=== Directions for this task ===
Count up the lines below in which the string "truthy" appears. The reply should be that number alone.

Saved data entries
***
(** X1. The test [k in s] of line 91 is the substring test: it holds exactly
    when [s] is [k] with some text before it and some text after it. Hence a
    keyword that occurs in another keyword matches wherever that one does,
    and the empty keyword would match every label. *)
Theorem contains_substring (k s : string) :
  (contains k s = true <->
   exists pre post, s = String.append pre (String.append k post)) /\
  (forall k', contains k' k = true -> contains k s = true ->
              contains k' s = true) /\
  contains EmptyString s = true /\
  contains s s = true.
Proof.
  split; [apply contains_split |]. split; [| split].
  - intros k' A B. now apply contains_trans with k.
  - apply contains_split. now exists EmptyString, s.
  - apply contains_split. exists EmptyString, EmptyString.
    cbn [String.append]. clear k.
    induction s as [| c s IH]; cbn [String.append]; [reflexivity | now f_equal].
Qed.

Lemma keywords_lower_case :
  forallb (fun item => forallb (fun k => String.eqb (lower k) k) (snd item))
          ANIMAL_BUCKETS = true.
Proof. vm_compute. reflexivity. Qed.

(** X2. Matching ignores the letter case of the label: a label that contains
    a keyword of a bucket, written in any mix of upper and lower case,
    matches the bucket. *)
Theorem keyword_any_case (b : string) (ks : list string) (k k' label : string) :
  In (b, ks) ANIMAL_BUCKETS -> In k ks ->
  lower k' = lower k ->
  contains k' label = true ->
  any_keyword ks (lower label) = true.
Proof.
  intros Hb Hk E C.
  pose proof keywords_lower_case as T. rewrite forallb_forall in T.
  specialize (T _ Hb). cbn [snd] in T. rewrite forallb_forall in T.
  specialize (T k Hk). apply String.eqb_eq in T.
  apply existsb_exists. exists k. split; [assumption |].
  rewrite <- T, <- E. now apply contains_lower.
Qed.

Lemma keyword_any_case_witness :
  any_keyword ["hare"; "rabbit"]%string (lower "Angora RABBIT") = true.
Proof.
  apply (keyword_any_case "Rabbit" ["hare"; "rabbit"]%string "rabbit" "RABBIT"
           "Angora RABBIT").
  - do 8 right. left. reflexivity.
  - right. left. reflexivity.
  - reflexivity.
  - reflexivity.
Defined.

(** ** The stable sort keeps ties in their order *)

Section StableFacts.
Context {A : Type} (lt : A -> A -> bool) (P : A -> bool).
Hypothesis lt_asym : forall x y, lt x y = true -> lt y x = false.
Hypothesis ge_trans : forall x y z, lt x y = false -> lt y z = false -> lt x z = false.
Hypothesis P_class : forall x y, P x = true -> P y = true -> lt x y = false.

Lemma insert_filter (x : A) (l : list A) :
  StronglySorted (ordered lt) l ->
  filter P (insert lt x l) = filter P l ++ (if P x then [x] else []).
Proof.
  induction 1 as [| y l Sl IH Fy]; cbn [insert filter].
  - now destruct (P x).
  - destruct (lt x y) eqn:L.
    + cbn [filter]. destruct (P x) eqn:Px; [| now rewrite app_nil_r].
      assert (None : forall z, In z (y :: l) -> P z = false).
      { intros z Hz. destruct (P z) eqn:Pz; [exfalso | reflexivity].
        assert (Lxz : lt x z = false) by now apply P_class.
        destruct Hz as [<- | Hz]; [congruence |].
        rewrite Forall_forall in Fy. specialize (Fy z Hz). unfold ordered in Fy.
        rewrite (ge_trans x z y Lxz Fy) in L. discriminate. }
      assert (E : filter P (y :: l) = []).
      { clear - None. induction (y :: l) as [| z t IHt]; [reflexivity |].
        cbn [filter]. rewrite (None z (or_introl eq_refl)).
        apply IHt. intros w Hw. apply None. now right. }
      cbn [filter] in E. now rewrite E.
    + cbn [filter]. rewrite IH. now destruct (P y).
Qed.
(** * Ticket bot: shallow embedding of the ticket lifecycle and its checks

    The development follows the Python sources:
    - [utils/db_manager.py]: the three SQLite tables and their accessors;
    - [cogs/ticket_cog.py]: the staff-role resolver, the component
      interaction router ([on_interaction]), the permissions of a new
      ticket channel and the panel command;
    - [cogs/ticket_commands.py]: the [/ticket close] command;
    - [cogs/config_cog.py]: the administrative commands and their
      autocompletes;
    - [utils/views.py]: the close modal ([CloseTicketModal.on_submit])
      and the buttons of the two views.

    Storage is modelled as finite maps keyed by the tables' unique keys,
    exceptions as an explicit outcome type, and the chat platform as an
    oracle record that fixes which external calls succeed. *)

From Stdlib Require Import ZArith String Ascii Bool Lia.
From stdpp Require Import base option list gmap strings.

Local Open Scope string_scope.
Local Open Scope list_scope.
Local Open Scope Z_scope.

(** ** Python exceptions raised by the modelled code *)

Inductive exn : Type :=
| IndexError
| ValueError
| AttributeError
| NameError
| ProgrammingError
| OperationalError
| IntegrityError
| TypeError
| HTTPException                 (* discord.HTTPException *)
| NotFound                      (* discord.NotFound, an HTTPException *)
| Forbidden.                    (* discord.Forbidden, an HTTPException *)

Global Instance exn_eq_dec : EqDecision exn.
Proof. solve_decision. Defined.

Inductive outcome (A : Type) : Type :=
| Return (a : A)
| Raise (e : exn).
Arguments Return {A} a.
Arguments Raise {A} e.

(** ** String primitives

    Strings are sequences of 8-bit characters.  On ASCII text (every
    character below 128, [isascii]) the functions below are Python's.
    Python's [str.lower] and [int] know more letters, digits and blanks
    than the ASCII ones, so on other text [lower] and [int] are not
    Python's: the properties that depend on them are stated for ASCII
    strings. *)

Module PyStr.

(** [s.isascii()] *)
Definition isascii (s : string) : bool :=
  forallb (λ c, (nat_of_ascii c <? 128)%nat) (list_ascii_of_string s).

(** [str.lower] on ASCII letters; other characters are left alone. *)
Definition lower_char (c : ascii) : ascii :=
  let n := nat_of_ascii c in
  if ((65 <=? n) && (n <=? 90))%nat then ascii_of_nat (n + 32) else c.

Fixpoint lower (s : string) : string :=
  match s with
  | EmptyString => EmptyString
  | String c r => String (lower_char c) (lower r)
  end.

(** [s.replace(" ", "-")]. *)
Fixpoint replace_space (s : string) : string :=
  match s with
  | EmptyString => EmptyString
  | String c r =>
      String (if Ascii.eqb c " " then "-"%char else c) (replace_space r)
  end.
(** * netsuite-bi: the ingestion layer and the derived-metrics engine of
  [src/App.jsx], embedded in Rocq.

  Numbers are JavaScript Numbers, that is IEEE 754 binary64 values: they are
  modelled by Rocq's primitive floats, whose operations are the binary64
  ones.  Strings are sequences of code units below 256.  A row record is
  the ordered list of its own properties, and the sales mapping the finite
  map of its own properties.  Both are ordinary objects, so that a read
  [o[k]] whose key is not an own one yields the member of
  [Object.prototype] of that name when there is one: [JsObject.read] and
  [proto_read] model such reads.  The loop of [handleSales] writes its two
  sums on that member when the item of a row names one; the member then
  holds [NaN] where it held nothing, which no read of the program tells
  apart, and so the state has no component for it. *)

From Stdlib Require Import ZArith Floats Ascii String DecimalString List Bool Lia.
From stdpp Require Import gmap strings list.

Open Scope string_scope.

(* ===================================================================== *)
(** ** JavaScript strings *)
(* ===================================================================== *)

Module JsString.

(** [String.prototype.toLowerCase] on code units below 256: A-Z and the
    Latin-1 capitals (all of 192..222 but the multiplication sign 215). *)
Definition lower_char (c : ascii) : ascii :=
  let n := nat_of_ascii c in
  if (((65 <=? n) && (n <=? 90)) || ((192 <=? n) && (n <=? 222) && negb (n =? 215)))%nat
  then ascii_of_nat (n + 32) else c.

Fixpoint toLowerCase (s : string) : string :=
  match s with
  | EmptyString => EmptyString
  | String c s' => String (lower_char c) (toLowerCase s')
  end.

(** White space and line terminators below 256. *)
Definition is_space (c : ascii) : bool :=
  let n := nat_of_ascii c in
  (((9 <=? n) && (n <=? 13)) || (n =? 32) || (n =? 160))%nat.

Fixpoint trimStart (s : string) : string :=
  match s with
  | EmptyString => EmptyString
  | String c s' => if is_space c then trimStart s' else s
  end.

Fixpoint rev_onto (s acc : string) : string :=
  match s with
  | EmptyString => acc
  | String c s' => rev_onto s' (String c acc)
  end.

Definition reverse (s : string) : string := rev_onto s EmptyString.

Definition trim (s : string) : string :=
  reverse (trimStart (reverse (trimStart s))).

Fixpoint startsWith (s p : string) : bool :=
  match p, s with
  | EmptyString, _ => true
  | String _ _, EmptyString => false
  | String a p', String b s' => Ascii.eqb a b && startsWith s' p'
  end.

(** [s.includes(sub)] *)
Fixpoint includes (s sub : string) : bool :=
  startsWith s sub ||
  match s with
  | EmptyString => false
  | String _ s' => includes s' sub
  end.

(** [s.endsWith(e)] *)
Fixpoint endsWith (s e : string) : bool :=
  String.eqb s e ||
  match s with
  | EmptyString => false
  | String _ s' => endsWith s' e
  end.

(** [s.slice(n)] *)
Fixpoint slice_from (n : nat) (s : string) : string :=
  match n, s with
  | O, _ => s
  | S _, EmptyString => EmptyString
  | S n', String _ s' => slice_from n' s'
  end.

(** [s.split(sep)[0]] for a non-empty separator: what precedes the first
    occurrence of [sep], or all of [s]. *)
Fixpoint split_head (sep s : string) : string :=
  if startsWith s sep then EmptyString
  else match s with
       | EmptyString => EmptyString
       | String c s' => String c (split_head sep s')
       end.

(** Case folding of a regular expression with the [i] flag and no [u]
    flag, restricted to what an ASCII pattern can match: a code unit of 128
    or more never folds onto an ASCII one. *)
Definition fold_char (c : ascii) : ascii :=
  let n := nat_of_ascii c in
  if ((65 <=? n) && (n <=? 90))%nat then ascii_of_nat (n + 32) else c.

Fixpoint fold_case (s : string) : string :=
  match s with
  | EmptyString => EmptyString
  | String c s' => String (fold_char c) (fold_case s')
  end.

(** [/^lit/i.test(s)] and [/lit/i.test(s)] for a literal [lit]. *)
Definition test_prefix_i (lit s : string) : bool :=
  startsWith (fold_case s) (fold_case lit).

Definition test_i (lit s : string) : bool :=
  includes (fold_case s) (fold_case lit).

(** [s.replace(/^lit/i, "")] *)
Definition strip_prefix_i (lit s : string) : string :=
  if test_prefix_i lit s then slice_from (String.length lit) s else s.

(** The one-character string holding a double quote. *)
Definition dquote : string := String (ascii_of_nat 34) EmptyString.

(** [parts.join(sep)] *)
Fixpoint join (sep : string) (parts : list string) : string :=
  match parts with
  | [] => EmptyString
  | [p] => p
  | p :: rest => p ++ sep ++ join sep rest
  end.

End JsString.

(* ===================================================================== *)
(** ** JavaScript numbers *)
(* ===================================================================== *)

Module JsNum.

Open Scope float_scope.

Definition gt (a b : float) : bool := b <? a.
Definition ge (a b : float) : bool := b <=? a.
Definition lt (a b : float) : bool := a <? b.
Definition le (a b : float) : bool := a <=? b.
(** [a === b] on Numbers *)
Definition seq (a b : float) : bool := a =? b.

(** ToBoolean on a Number: false for [+0], [-0] and [NaN]. *)
Definition truthy (x : float) : bool := negb (x =? 0) && negb (is_nan x).

(** [x || 0] *)
Definition or_zero (x : float) : float := if truthy x then x else 0.

Definition of_Z (n : Z) : float :=
  if (n <? 0)%Z then - of_uint63 (Uint63.of_Z (- n)) else of_uint63 (Uint63.of_Z n).

(** [Math.round]: the integral Number closest to [x], ties towards
    [+Infinity]; [-0] for results in [[-0.5, -0]].  A finite [x] is
    [(-1)^s * m * 2^e]; the rounding is done exactly on integers. *)
Definition Math_round (x : float) : float :=
  match Prim2SF x with
  | S754_finite s m e =>
      if (0 <=? e)%Z then x
      else
        let d := (2 ^ (- e))%Z in
        let n := if s then ((d - 2 * Zpos m) / (2 * d))%Z
                 else ((2 * Zpos m + d) / (2 * d))%Z in
        if (n =? 0)%Z then (if s then PrimFloat.neg_zero else PrimFloat.zero) else of_Z n
  | _ => x
  end.

(** [Math.max(a, b)] *)
Definition Math_max (a b : float) : float :=
  if is_nan a || is_nan b then nan
  else if a <? b then b
  else if b <? a then a
  else if get_sign a then b else a.

Definition Math_sqrt (x : float) : float := PrimFloat.sqrt x.

Definition is_finite (x : float) : bool :=
  negb (is_nan x) && negb (is_infinity x).

End JsNum.

(* ===================================================================== *)
(** ** Cell values and row records *)
(* ===================================================================== *)

(** What the readers put in a cell: an empty cell ([null]), a boolean, a
  number or a string.  A JavaScript expression that may yield [undefined]
  has type [option cell], with [None] for [undefined]. *)
Inductive cell :=
| CNull
| CBool (b : bool)
| CNum (x : float)
| CStr (s : string).

(** An ordinary object with string keys, as the list of its own properties
  in creation order; the keys of a well-formed object are distinct. *)
Definition obj := list (string * cell).

(** The names of the properties that an ordinary object inherits from
  [Object.prototype]. *)
Definition proto_members : list string :=
  [ "constructor"; "__proto__"; "hasOwnProperty"; "isPrototypeOf";
    "propertyIsEnumerable"; "toLocaleString"; "toString"; "valueOf";
    "__defineGetter__"; "__defineSetter__"; "__lookupGetter__"; "__lookupSetter__" ].

Definition is_proto_member (k : string) : bool := existsb (String.eqb k) proto_members.

(** What a read [o[k]] of an ordinary object yields when it is not
  [undefined]: the value of an own property, or the member of
  [Object.prototype] named [k], which is a function, and for [__proto__]
  the prototype object itself. *)
Inductive value :=
| VCell (c : cell)
| VInherited (name : string).

(** [m[k]] on an ordinary object used as a mapping. *)
Inductive slot (A : Type) :=
| Own (a : A)
| Inherited (name : string).
Arguments Own {A} a.
Arguments Inherited {A} name.

Module JsObject.

Fixpoint get (o : obj) (k : string) : option cell :=
  match o with
  | [] => None
  | (k', v) :: o' => if String.eqb k' k then Some v else get o' k
  end.

(** [o[k]]: own properties first, then [Object.prototype]. *)
Definition read (o : obj) (k : string) : option value :=
  match get o k with
  | Some v => Some (VCell v)
  | None => if is_proto_member k then Some (VInherited k) else None
  end.

(** [Object.fromEntries] defines own properties, whatever the key:
    an existing property keeps its place. *)
Fixpoint set (o : obj) (k : string) (v : cell) : obj :=
  match o with
  | [] => [(k, v)]
  | (k', v') :: o' => if String.eqb k' k then (k', v) :: o' else (k', v') :: set o' k v
  end.

Definition fromEntries (es : list (string * cell)) : obj :=
  fold_left (fun o kv => set o (fst kv) (snd kv)) es [].

(** The canonical decimal numeral of an array index (an integer in
    [0, 2^32 - 2]), if the key is one. *)
Definition digit_of (c : ascii) : option N :=
  let n := N_of_ascii c in
  if ((48 <=? n) && (n <=? 57))%N then Some (n - 48)%N else None.

Fixpoint digits_value (s : string) (acc : N) : option N :=
  match s with
  | EmptyString => Some acc
  | String c s' =>
      match digit_of c with
      | Some d => digits_value s' (10 * acc + d)%N
      | None => None
      end
  end.

Definition array_index (k : string) : option N :=
  match k with
  | EmptyString => None
  | String c rest =>
      if Ascii.eqb c "0" && negb (String.eqb rest EmptyString) then None
      else if (10 <? String.length k)%nat then None
      else match digits_value k 0 with
           | Some n => if (n <? 4294967295)%N then Some n else None
           | None => None
           end
  end.

Fixpoint insert_index (k : N * string) (l : list (N * string)) : list (N * string) :=
  match l with
  | [] => [k]
  | k' :: l' => if (fst k <? fst k')%N then k :: l else k' :: insert_index k l'
  end.

(** Own property keys in enumeration order: array indices in ascending
    numeric order, then the other keys in creation order. *)
Definition keys (o : obj) : list string :=
  let ks := map fst o in
  let idx := omap (fun k => option_map (fun n => (n, k)) (array_index k)) ks in
  map snd (fold_right insert_index [] idx)
    ++ List.filter (fun k => match array_index k with None => true | Some _ => false end) ks.

Definition entries (o : obj) : list (string * cell) :=
  omap (fun k => option_map (fun v => (k, v)) (get o k)) (keys o).

End JsObject.

(* ===================================================================== *)
(** ** The host: conversions of the language and the two decoders *)
(* ===================================================================== *)

(** A worksheet whose range starts at its first row: its rows from that
    one, a cell being [None] when it is empty. *)
Definition sheet := list (list (option cell)).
***
=== Task response ===
2